[Opening Data records section]
(* ===== verification/KernelRules.v ===== *)
(** * Rules for the repositories of the kernel

    The steps that leave the invariant's view alone ([neutral]), and one rule
    for each that does not: locks, lists, PCBs, CPU connections. *)
From S2P Require Import Prelude Text Commons Enums Buffer Package Packages Config Semaphores Pcb.
From S2P Require Import Kernel Scheduler KernelInvariant KernelLogic.
From Stdlib Require Import Permutation.
Import Buffer Package ProcessState.

Section Neutral.
Context {C : CommonsOps} {CL : CommonsLaws C} {Srv : Type} {MS : MemoryServer Srv} {Env : KernelEnv Srv}.
Context {Steady : SteadyServer Srv}.
Local Abbreviation K := (M (t_kernel Srv)).

(** ** Time and PCBs *)
Lemma neutral_get_current_time_ms : neutral (get_current_time_ms : K Z).
Proof.
  unfold get_current_time_ms. neutral.
Qed.
Hint Resolve neutral_get_current_time_ms : neutral.

Lemma neutral_total_time_ms t : neutral (total_time_ms t : K Z).
Proof. unfold total_time_ms. neutral. Qed.

Lemma neutral_load_pcb a : neutral (load_pcb a : K t_pcb).
Proof. unfold load_pcb. neutral. Qed.
Hint Resolve neutral_total_time_ms neutral_load_pcb : neutral.

Lemma neutral_update_pcb a f : (∀ p, ident (f p) = ident p) → neutral (update_pcb a f : K unit).
Proof.
  intros Hf k _. unfold update_pcb, load_pcb, safe. step.
  destruct (pcbs k !! a) as [p|] eqn:Ha; [|by split]. unfold store_pcb. step. by eapply same_store.
Qed.

Lemma ident_with_pc x p : ident (with_pc x p) = ident p.
Proof. done. Qed.
Lemma ident_with_burst x p : ident (with_burst x p) = ident p.
Proof. unfold ident. by rewrite with_burst_pid, with_burst_state. Qed.
Lemma ident_with_estimate x p : ident (with_estimate x p) = ident p.
Proof. unfold ident. by rewrite with_estimate_pid, with_estimate_state. Qed.
Lemma ident_with_exec_time x p : ident (with_exec_time x p) = ident p.
Proof. unfold ident. by rewrite with_exec_time_pid, with_exec_time_state. Qed.
Lemma ident_with_exit_time x p : ident (with_exit_time x p) = ident p.
Proof. unfold ident. by rewrite with_exit_time_pid, with_exit_time_state. Qed.

Lemma neutral_update_pc a x : neutral (update_pcb a (with_pc x) : K unit).
Proof. apply neutral_update_pcb, ident_with_pc. Qed.
Lemma neutral_update_burst a x : neutral (update_pcb a (with_burst x) : K unit).
Proof. apply neutral_update_pcb, ident_with_burst. Qed.
Lemma neutral_update_exec a x : neutral (update_pcb a (with_exec_time x) : K unit).
Proof. apply neutral_update_pcb, ident_with_exec_time. Qed.
Lemma neutral_update_exit a x : neutral (update_pcb a (with_exit_time x) : K unit).
Proof. apply neutral_update_pcb, ident_with_exit_time. Qed.
Hint Resolve neutral_update_pc neutral_update_burst neutral_update_exec neutral_update_exit : neutral.

(** ** Lists, read *)
Lemma neutral_get_list s : neutral (get_list s : K (list nat)).
Proof. unfold get_list. neutral. Qed.
Hint Resolve neutral_get_list : neutral.

(** ** Connections and queues *)
Lemma neutral_load_cpu cpu : neutral (load_cpu cpu : K t_cpu_connection).
Proof. unfold load_cpu. neutral. Qed.
Lemma neutral_load_io io : neutral (load_io io : K t_io_connection).
Proof. unfold load_io. neutral. Qed.
Lemma neutral_load_queue q : neutral (load_queue q : K (list t_io_request)).
Proof. unfold load_queue. neutral. Qed.
Hint Resolve neutral_load_cpu neutral_load_io neutral_load_queue : neutral.

Lemma neutral_set_io_executing io x : neutral (set_io_executing io x : K unit).
Proof. unfold set_io_executing. neutral. Qed.
Lemma neutral_create_io_connection socket name : neutral (create_io_connection socket name : K unit).
Proof. unfold create_io_connection. neutral. Qed.
Lemma neutral_delete_io_connection socket : neutral (delete_io_connection socket : K unit).
Proof. unfold delete_io_connection. neutral. Qed.
Lemma neutral_find_io socket : neutral (find_io_connection_by_socket socket : K (option string)).
Proof. unfold find_io_connection_by_socket. neutral. Qed.
Lemma neutral_status name : neutral (get_io_connection_status_by_device_name name : K t_io_connection_status).
Proof. unfold get_io_connection_status_by_device_name. neutral. Qed.
Lemma neutral_cpu_by_pid p : neutral (get_cpu_connection_by_pid p : K (option string)).
Proof. unfold get_cpu_connection_by_pid, get_all_cpu_connections. neutral. Qed.
Lemma neutral_cpu_by_id id : neutral (get_cpu_connection_by_id id : K (option t_cpu_connection)).
Proof. unfold get_cpu_connection_by_id. neutral. Qed.
Hint Resolve neutral_set_io_executing neutral_create_io_connection neutral_delete_io_connection
  neutral_find_io neutral_status neutral_cpu_by_pid neutral_cpu_by_id : neutral.

(** A queue that is there is replaced. *)
Lemma neutral_requeue {A} name (f : list t_io_request → A * list t_io_request) :
  neutral (q ← load_queue name; let '(r, q) := f q in store_queue name q;; mret r : K A).
Proof.
  intros k _. unfold load_queue, safe. step. destruct (io_requests_link_dict k !! name) as [q|] eqn:Hq; [|by split].
  unfold store_queue. step. destruct (f q) as [r q']. constructor; try done. cbn.
  by rewrite dom_insert_lookup_L.
Qed.

Lemma neutral_create_request name p t : neutral (create_io_request_element name p t : K unit).
Proof.
  intros k Hk. pose proof (neutral_requeue name (λ q, (tt, queue_push q (mk_io_request p t))) k Hk) as H.
  unfold create_io_request_element, safe in *. step_in H. step.
  destruct (load_queue name k) as [[q k']|]; [|done]. exact H.
Qed.

Lemma neutral_next_request name : neutral (get_next_request_in_queue name : K (option t_io_request)).
Proof. unfold get_next_request_in_queue. neutral. Qed.

Lemma neutral_pop_request name : neutral (pop_next_request_in_queue name : K (option t_io_request)).
Proof.
  intros k Hk. unfold pop_next_request_in_queue, safe.
  destruct (io_requests_link_dict k !! name) as [q|] eqn:Hq.
  - assert (load_queue name k = Ok (q, k)) as E by (unfold load_queue; step; by rewrite Hq).
    rewrite (M_bind_ok _ _ _ _ _ E). pose proof (neutral_requeue name queue_pop k Hk) as H.
    unfold safe in H. rewrite (M_bind_ok _ _ _ _ _ E) in H. case_decide; [by apply (neutral_ret (A := option t_io_request) None k) | exact H].
  - assert (load_queue name k = Crash NullDeref) as E by (unfold load_queue; step; by rewrite Hq).
    rewrite (M_bind_crash _ _ _ _ E). by split.
Qed.
Hint Resolve neutral_create_request neutral_next_request neutral_pop_request : neutral.

(** ** Memory, sockets and threads *)
Lemma neutral_ask r :
  quiet r → (∀ p, r = Ok p → kernel_request p) → neutral (ask r : K (option t_package)).
Proof.
  intros Hr Hq. unfold ask. apply neutral_lift_bind; [done|]. intros p Hp k Hk.
  unfold safe, zoom. pose proof (serve_steady p (k_memory k) (Hq p Hp) Hk) as Hs.
  by destruct (serve p (k_memory k)) as [[a s]|c].
Qed.

Lemma neutral_connect : neutral (connect_to_memory : K bool).
Proof. unfold connect_to_memory. neutral. Qed.
Hint Resolve neutral_connect : neutral.

Lemma neutral_ask_init p n s : neutral (ask (create_init_process_package p n s) : K (option t_package)).
Proof. apply neutral_ask; [auto with quiet|]. intros q Hq. eapply build_request; [exact Hq | set_solver]. Qed.
Lemma neutral_ask_kill p : neutral (ask (create_kill_process_package p) : K (option t_package)).
Proof. apply neutral_ask; [auto with quiet|]. intros q Hq. eapply build_request; [exact Hq | set_solver]. Qed.
Lemma neutral_ask_dump p : neutral (ask (create_dump_memory_package p) : K (option t_package)).
Proof. apply neutral_ask; [auto with quiet|]. intros q Hq. eapply build_request; [exact Hq | set_solver]. Qed.
Lemma neutral_ask_swap p : neutral (ask (send_swap_package p) : K (option t_package)).
Proof. apply neutral_ask; [auto with quiet|]. intros q Hq. eapply build_request; [exact Hq | set_solver]. Qed.
Lemma neutral_ask_swap_in p : neutral (ask (send_swap_in_package p) : K (option t_package)).
Proof. apply neutral_ask; [auto with quiet|]. intros q Hq. eapply build_request; [exact Hq | set_solver]. Qed.
Hint Resolve neutral_ask_init neutral_ask_kill neutral_ask_dump neutral_ask_swap neutral_ask_swap_in : neutral.

Lemma neutral_create_process p n s : neutral (create_process p n s : K bool).
Proof. unfold create_process. neutral. Qed.
Lemma neutral_kill p : neutral (kill_process_in_memory p : K bool).
Proof. unfold kill_process_in_memory. neutral. Qed.
Lemma neutral_dump p : neutral (dump_memory_routine p : K bool).
Proof. unfold dump_memory_routine. neutral. Qed.
Lemma neutral_swap_out p n : neutral (swap_out p n : K bool).
Proof. unfold swap_out. neutral. Qed.

(** What is not meant for a CPU is not in the view. *)
Lemma neutral_send_to socket r code :
  quiet r → (∀ p, r = Ok p → opcode p = Opcode.code code) →
  code ≠ Opcode.DISPATCH → code ≠ Opcode.CONFIRMATION → neutral (send_to socket r : K bool).
Proof.
  intros Hr Hc H1 H2. unfold send_to. apply neutral_lift_bind; [done|]. intros p Hp. apply neutral_bind; [|neutral].
  apply neutral_modify. intros k. constructor; try done. unfold view_of. cbn. f_equal.
  rewrite filter_app, filter_cons_False, filter_nil, app_nil_r; [done|].
  unfold for_cpu. cbn [snd]. rewrite (Hc p Hp). by intros [E|E]; apply Opcode.code_inj in E.
Qed.
Lemma neutral_send_interrupt socket p : neutral (send_to socket (create_interrupt_package p) : K bool).
Proof. eapply neutral_send_to; [auto with quiet | apply build_opcode | done | done]. Qed.
Lemma neutral_send_io socket p n : neutral (send_to socket (create_io_operation_package p n) : K bool).
Proof. eapply neutral_send_to; [auto with quiet | apply build_opcode | done | done]. Qed.
Lemma neutral_pthread_create t : neutral (pthread_create t : K unit).
Proof. unfold pthread_create. neutral. Qed.

(** ** Comparisons *)
Context (kernel_config : t_kernel_config).

Lemma neutral_reestimate a : neutral (reestimate kernel_config a : K Z).
Proof.
  intros k _. unfold reestimate, load_pcb, safe. step. destruct (pcbs k !! a) as [p|] eqn:Ha; [|by split].
  unfold store_pcb. step. destruct (next_estimate (alpha kernel_config) _ _); [|by split].
  eapply same_store; [done | apply ident_with_estimate].
Qed.
Hint Resolve neutral_reestimate : neutral.

Lemma neutral_estimate_of a : neutral (estimate_of a : K Z).
Proof. unfold estimate_of. neutral. Qed.
Hint Resolve neutral_estimate_of : neutral.

Lemma neutral_compare_bursts a b : neutral (compare_cpu_bursts kernel_config a b : K bool).
Proof. unfold compare_cpu_bursts. neutral. Qed.
Lemma neutral_compare_SRT a b : neutral (compare_cpu_bursts_SRT kernel_config a b : K bool).
Proof. unfold compare_cpu_bursts_SRT. neutral. Qed.
Lemma neutral_compare_size a b : neutral (compare_process_size a b : K bool).
Proof. unfold compare_process_size. neutral. Qed.
End Neutral.

#[export] Hint Resolve neutral_get_current_time_ms neutral_total_time_ms neutral_load_pcb
  neutral_update_pc neutral_update_burst neutral_update_exec neutral_update_exit neutral_get_list
  neutral_load_cpu neutral_load_io neutral_load_queue neutral_set_io_executing
  neutral_create_io_connection neutral_delete_io_connection neutral_find_io neutral_status
  neutral_cpu_by_pid neutral_cpu_by_id neutral_create_request neutral_next_request
  neutral_pop_request neutral_connect neutral_ask_init neutral_ask_kill neutral_ask_dump
  neutral_ask_swap neutral_ask_swap_in neutral_create_process neutral_kill neutral_dump
  neutral_swap_out neutral_send_interrupt neutral_send_io neutral_pthread_create neutral_reestimate neutral_estimate_of
  neutral_compare_bursts neutral_compare_SRT neutral_compare_size : neutral.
[Closing Data records section]
What the task requires →
Copying word for word, give each line of the data above from the first one through the line containing "From S2P Require Import Prelude", and nothing else.

Exercise solution →
(* ===== verification/KernelRules.v ===== *)
(** * Rules for the repositories of the kernel

    The steps that leave the invariant's view alone ([neutral]), and one rule
    for each that does not: locks, lists, PCBs, CPU connections. *)
From S2P Require Import Prelude Text Commons Enums Buffer Package Packages Config Semaphores Pcb.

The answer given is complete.